| Task input |
(* ================================================================= *)
(** ** The program *)

(** The probe of lines 22-28, written into the archive. *)
Definition list_installed_packages_sh : str :=
  List.concat
    [ u "#!/bin/sh"; [LF];
      u "            if command -v apt-get >/dev/null 2>&1; then"; [LF];
      u "                apt list --installed"; [LF];
      u "            elif command -v yum >/dev/null 2>&1; then"; [LF];
      u "                yum list installed"; [LF];
      u "            fi"; [LF];
      u "            " ].

Section Program.

Variable client : Engine.

(** Lines 53-60: the inventory read off the probe's output. *)
Definition parse_installed_packages (output : bytes) : Run (list str) :=
  text <- decode_utf_8 output ;;
  if contains (u "apt") text then
    text <- decode_utf_8 output ;;
    comprehension (splitlines text) (contains (u "/"))
      (fun line => item0 (split 47 line))
  else
    text <- decode_utf_8 output ;;
    if contains (u "yum") text then
      text <- decode_utf_8 output ;;
      comprehension (splitlines text) (contains (u "."))
        (fun line => item0 (split_ws line))
    else ret [].

(** [get_installed_packages(image)], lines 16-60.  The temporary
    directories and the archive are local files; of them the model keeps
    what reaches the engine, the archive's one member. *)
Definition get_installed_packages (image : Image) : Run (list str) :=
  call (ContainersCreate (id image)) (containers_create client (id image)) ;;
  call (PutArchive (u "/")
          [(u "list_installed_packages.sh", list_installed_packages_sh)])
       (put_archive client) ;;
  r <- try_except
         (call Start (start client) ;;
          r <- call (ExecRun (u "/list_installed_packages.sh"))
                    (exec_run client (u "/list_installed_packages.sh")) ;;
          call Stop (stop client) ;;
          call Remove (remove client) ;;
          ret r)
         (fun e =>
            match e with
            | SystemExit _ => None
            | _ =>
                Some (print (u "Exception: " ++ exn_str e) ;;
                      print_exc e ;;
                      print (u "Failed to list installed packages in the old image:") ;;
                      sys_exit 1%Z)
            end) ;;
  let '(exit_code, output) := r in
  parse_installed_packages output.

(** [generate_dockerfile(base_image, packages)], lines 63-79: the
    f-string, piece by piece. *)
Definition generate_dockerfile (base_image : str) (packages : list str)
  : Run str :=
  let dockerfile :=
    List.concat
      [ [LF];
        u "    FROM "; base_image; [LF];
        [LF];
        u "    RUN apt-get update && "; [BACKSLASH]; [LF];
        u "        apt-get install -y "; [BACKSLASH]; [LF];
        u "        "; join (u " ") packages; u " && "; [BACKSLASH]; [LF];
        u "        rm -rf /var/lib/apt/lists/*"; [LF];
        [LF];
        u "    # Configure the application environment (set environment variables, working directory, user permissions, etc.)"; [LF];
        u "    # ..."; [LF];
        [LF];
        u "    # Define the default command to run when the container is started"; [LF];
        u "    # ENTRYPOINT or CMD instruction (e.g., CMD ["; [QUOTE];
          u "python"; [QUOTE]; u ", "; [QUOTE]; u "app.py"; [QUOTE];
          u "])"; [LF];
        u "    " ]
  in
  ret dockerfile.

(** [print(log.get('stream', '').strip())] *)
Definition print_stream (log : LogRecord) : Run unit :=
  print (strip (dict_get log (u "stream") [])).

(** [build_container_image(dockerfile, tag)], lines 82-102.  The build
    context is the temporary directory holding the one file written on
    line 86. *)
Definition build_container_image (dockerfile tag : str) : Run Image :=
  let tmpdir := [(u "Dockerfile", dockerfile)] in
  print (u "Building new container image: " ++ tag) ;;
  try_except
    (r <- call (ImagesBuild tmpdir tag true true)
               (images_build client tmpdir tag) ;;
     let '(new_image, build_logs) := r in
     for_each build_logs print_stream ;;
     ret new_image)
    (fun e =>
       match e with
       | BuildError _ build_log =>
           Some (print (u "Error building the new image: " ++ exn_str e) ;;
                 for_each build_log print_stream ;;
                 sys_exit 1%Z)
       | Exception _ _ =>
           Some (print (u "An unexpected error occurred while building the new image: "
                        ++ exn_str e) ;;
                 sys_exit 1%Z)
       | SystemExit _ => None
       end).

(** The command line after [parser.parse_args()]. *)
Record Args := { old_image : str; new_base_image : str; new_image : str }.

| What is expected |
Find every line in the records above that contains the word "client", and copy each one.

| Finished task |
Variable client : Engine.
  call (ContainersCreate (id image)) (containers_create client (id image)) ;;
       (put_archive client) ;;
         (call Start (start client) ;;
                    (exec_run client (u "/list_installed_packages.sh")) ;;
          call Stop (stop client) ;;
          call Remove (remove client) ;;
               (images_build client tmpdir tag) ;;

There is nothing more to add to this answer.